How to Use Side Hustle Tax Calculator
The Side Hustle Tax Calculator provides an estimate of your federal and state tax obligations specifically for your independent contractor or gig economy earnings. It accounts for income, deductible expenses, and self-employment taxes, giving you a clear picture of what you owe.
What It Does
Use the calculator with intent
The Side Hustle Tax Calculator provides an estimate of your federal and state tax obligations specifically for your independent contractor or gig economy earnings. It accounts for income, deductible expenses, and self-employment taxes, giving you a clear picture of what you owe.
This tool is invaluable for anyone earning income outside of a traditional W-2 job, including freelancers, gig workers, online sellers, consultants, and independent contractors. It helps new entrepreneurs understand their tax burden and allows established side hustlers to track and plan for their quarterly estimated tax payments.
Interpreting Results
Start with Side Hustle Net Income Annual. Then compare Self Employment Tax and Incremental Federal Income Tax before deciding what changes the answer most.
Input Steps
Field by field
- 1
Side Hustle Gross Income Annual
Enter side-hustle gross income, deductible business expenses, primary W-2 income, filing status, and any extra deductions that affect taxable income. Keep business expenses strict; personal spending disguised as deductions will understate tax.
- 2
Side Hustle Deductible Expenses Annual
Read side-hustle net income, self-employment tax, incremental federal tax, and the recommended reserve amount. Self-employment tax alone is roughly 15.3% on most net earnings before federal income tax is added.
- 3
Primary W2 Income Annual
Many side hustlers need to reserve about 25%-35% of net profit for federal tax, and more if state tax applies. If the reserve rate shocks you, the business is less profitable than the gross revenue suggests.
- 4
Filing Status
Move the reserve into a separate HYSA every time you get paid and use the quarterly tax planner to map payment dates. If margins are thin, raise prices or cut weak business expenses before adding more work.
- 5
Additional Deduction Annual
Re-run monthly, after a major income spike, or when W-2 income changes brackets. Track net profit, reserve percentage, and whether quarterly payments still line up with the plan.
Run one base case and one sensitivity case before trusting a single output.
Common Scenarios
Use realistic starting points
Baseline assumptions
Side Hustle Gross Income Annual
$28,000
Side Hustle Deductible Expenses Annual
$4,500
Primary W2 Income Annual
$78,000
Filing Status
single
Start with side hustle net income annual and compare it with self employment tax before changing anything.

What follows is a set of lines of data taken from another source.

(** [QMActive::post_], built without [Q_SPY]. *)
Definition post_ (e : EvtPtr) (margin : Z) (s : AOState)
  : outcome (bool * AOState) :=
  if e =? 0 then AssertFail 100
  else
    let q := m_eQueue (me s) in
    let nFree := m_nFree q in
    if to_ctr margin <? nFree then
      let* ev := deref (evts s) e in
      let h := if negb (poolId_ ev =? u8 0)
               then QF_EVT_REF_CTR_INC_ e ev (evts s)
               else evts s in
      let nFree := to_ctr (nFree - 1) in
      let q := set_nFree q nFree in
      let q := if nFree <? m_nMin q then set_nMin q nFree else q in
      if m_frontEvt q =? 0 then
        let q := set_frontEvt q e in
        Ok (true, mkAOState (set_eQueue (me s) q) h
                            (port_log s ++ [EQUEUE_SIGNAL]))
      else
        let* q := ring_store q (m_head q) e in
        let q := if m_head q =? to_ctr 0 then set_head q (m_end q) else q in
        let q := set_head q (to_ctr (m_head q - 1)) in
        Ok (true, mkAOState (set_eQueue (me s) q) h (port_log s))
    else
      if margin =? 0 then AssertFail 110
      else
        Ok (false, mkAOState (me s) (gc e (evts s)) (port_log s ++ [GC e])).

(** [QMActive::postLIFO]. *)
Definition postLIFO (e : EvtPtr) (s : AOState) : outcome (unit * AOState) :=
  let q := m_eQueue (me s) in
  let nFree := m_nFree q in
  if nFree =? to_ctr 0 then AssertFail 210
  else
    let* ev := deref (evts s) e in
    let h := if negb (poolId_ ev =? u8 0)
             then QF_EVT_REF_CTR_INC_ e ev (evts s)
             else evts s in
    let nFree := to_ctr (nFree - 1) in
    let q := set_nFree q nFree in
    let q := if nFree <? m_nMin q then set_nMin q nFree else q in
    let frontEvt := m_frontEvt q in
    let q := set_frontEvt q e in
    if frontEvt =? 0 then
      Ok (tt, mkAOState (set_eQueue (me s) q) h
                        (port_log s ++ [EQUEUE_SIGNAL]))
    else
      let q := set_tail q (to_ctr (m_tail q + 1)) in
      let q := if m_tail q =? m_end q then set_tail q (to_ctr 0) else q in
      let* q := ring_store q (m_tail q) frontEvt in
      Ok (tt, mkAOState (set_eQueue (me s) q) h (port_log s)).

(** Modelled from the spec: [QACTIVE_EQUEUE_WAIT_] belongs to the port
    layer.  The documentation has the consumer wait for a non-empty queue
    on a blocking kernel and forbids the call on an empty queue on a
    cooperative kernel; either way the code after the macro only runs with
    an event in the front slot. *)
Definition QACTIVE_EQUEUE_WAIT_ (s : AOState) : outcome unit :=
  if m_frontEvt (m_eQueue (me s)) =? 0 then Blocked else Ok tt.

(** [QMActive::get_].  The sum in assertion 310 is formed after integer
    promotion and is written without wrap-around. *)
Definition get_ (s : AOState) : outcome (EvtPtr * AOState) :=
  let* _ := QACTIVE_EQUEUE_WAIT_ s in
  let q := m_eQueue (me s) in
  let e := m_frontEvt q in
  let nFree := to_ctr (m_nFree q + to_ctr 1) in
  let q := set_nFree q nFree in
  if nFree <=? m_end q then
    let* x := ring_load q (m_tail q) in
    let q := set_frontEvt q x in
    let q := if m_tail q =? to_ctr 0 then set_tail q (m_end q) else q in
    let q := set_tail q (to_ctr (m_tail q - 1)) in
    Ok (e, mkAOState (set_eQueue (me s) q) (evts s) (port_log s))
  else
    let q := set_frontEvt q 0 in
    if nFree =? m_end q + to_ctr 1 then
      Ok (e, mkAOState (set_eQueue (me s) q) (evts s)
                       (port_log s ++ [EQUEUE_ONEMPTY]))
    else AssertFail 310.

(** [QF::getQueueMin] on the framework's table [QF::active_] of registered
    active objects ([None] is the null pointer of an unused priority).
    The table is returned along with the result. *)
Definition getQueueMin (prio : Z) (active_ : list (option QMActive))
  : outcome (Z * list (option QMActive)) :=
  if prio <=? QF_MAX_ACTIVE then
    if prio <? 0 then Undefined
    else match active_ !! Z.to_nat prio with
         | None => Undefined
         | Some None => AssertFail 400
         | Some (Some a) => Ok (to_fast16 (m_nMin (m_eQueue a)), active_)
         end
  else AssertFail 400.

(** Modelled from the spec: [QEQueue::init] is defined in a file that is
    not among those embedded here.  A freshly constructed queue over the
    storage [qSto] of [qLen] slots is empty, [end] is the capacity,
    [nFree] counts the ring and the front slot, and [nMin] starts at
    [nFree]. *)
Definition QEQueue_init (qSto : list EvtPtr) (qLen : Z) : QEQueue :=
  {| m_frontEvt := 0;
     m_ring := qSto;
     m_end := to_ctr qLen;
     m_head := to_ctr 0;
     m_tail := to_ctr 0;
     m_nFree := to_ctr (qLen + 1);
     m_nMin := to_ctr (qLen + 1) |}.

Definition AO_init (prio : Z) (qSto : list EvtPtr) (qLen : Z)
           (h : gmap Z QEvt) : AOState :=
  mkAOState (mkQMActive (QEQueue_init qSto qLen) prio) h [].

(** *** Running sequences of operations *)

Definition exec (op : QOp) (s : AOState) : outcome (QRes * AOState) :=
  match op with
  | OpPost e margin => let* (b, s') := post_ e margin s in Ok (RPost b, s')
  | OpPostLIFO e => let* (_, s') := postLIFO e s in Ok (RPostLIFO, s')
  | OpGet => let* (e, s') := get_ s in Ok (RGet e, s')
  end.

Fixpoint run (ops : list QOp) (s : AOState) : outcome (list QRes * AOState) :=
  match ops with
  | [] => Ok ([], s)
  | op :: ops' =>
      let* (r, s1) := exec op s in
      let* (rs, s2) := run ops' s1 in
      Ok (r :: rs, s2)
  end.

(** The queue counters seen along a run: the value of [m_nFree] in the
    starting state and after every operation. *)
Fixpoint nFree_history (ops : list QOp) (s : AOState) : list Z :=
  m_nFree (m_eQueue (me s)) ::
  match ops with
  | [] => []
  | op :: ops' =>
      match exec op s with
      | Ok (_, s1) => nFree_history ops' s1
      | _ => []
      end
  end.

Definition list_min (x : Z) (l : list Z) : Z := fold_left Z.min l x.

(** *** Preconditions of the operations *)

(** A pointer to a live event. *)
Definition valid_evt (h : gmap Z QEvt) (e : EvtPtr) : Prop :=
  e ≠ 0 ∧ is_Some (h !! e).

Definition pre (op : QOp) (s : AOState) : Prop :=
  match op with
  | OpPost e margin =>
      valid_evt (evts s) e ∧ (margin = 0 → m_nFree (m_eQueue (me s)) ≠ 0)
  | OpPostLIFO e =>
      valid_evt (evts s) e ∧ m_nFree (m_eQueue (me s)) ≠ 0
  | OpGet => m_frontEvt (m_eQueue (me s)) ≠ 0
  end.

(** The preconditions hold before every operation of the sequence, in the
    state the preceding operations have led to. *)
Fixpoint respects (ops : list QOp) (s : AOState) : Prop :=
  match ops with
  | [] => True
  | op :: ops' =>
      pre op s ∧
      match exec op s with
      | Ok (_, s1) => respects ops' s1
      | _ => True
      end
  end.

Higher Side Hustle Gross Income Annual
Side Hustle Gross Income Annual
$33,600
Side Hustle Deductible Expenses Annual
$4,500
Primary W2 Income Annual
$78,000
Filing Status
single
Watch how side hustle net income annual shifts when side hustle gross income annual changes while the rest stays steady.
Lower Side Hustle Deductible Expenses Annual
Side Hustle Gross Income Annual
$28,000
Side Hustle Deductible Expenses Annual
$3,825
Primary W2 Income Annual
$78,000
Filing Status
single
Watch how side hustle net income annual shifts when side hustle deductible expenses annual changes while the rest stays steady.
Try These Tools
Run the numbers next
FAQ
Questions people ask next
The short answers readers usually want after the first pass.
Sources & References
- Publication 505, Tax Withholding and Estimated Tax — Internal Revenue Service
- Publication 334, Tax Guide for Small Business (For Use in Preparing 2023 Returns) — Internal Revenue Service
Related Content
Keep the topic connected
What Is Self-Employment Tax? Simply Explained
Demystify Self-Employment Tax. Learn how freelancers and independent contractors pay Social Security and Medicare taxes, its calculation, and real-world impact.
What Is Earned Income? Simply Explained
Understand earned income: the wages, salaries, and net self-employment earnings crucial for calculating tax liabilities and eligibility for key tax credits. Learn how it impacts your finances.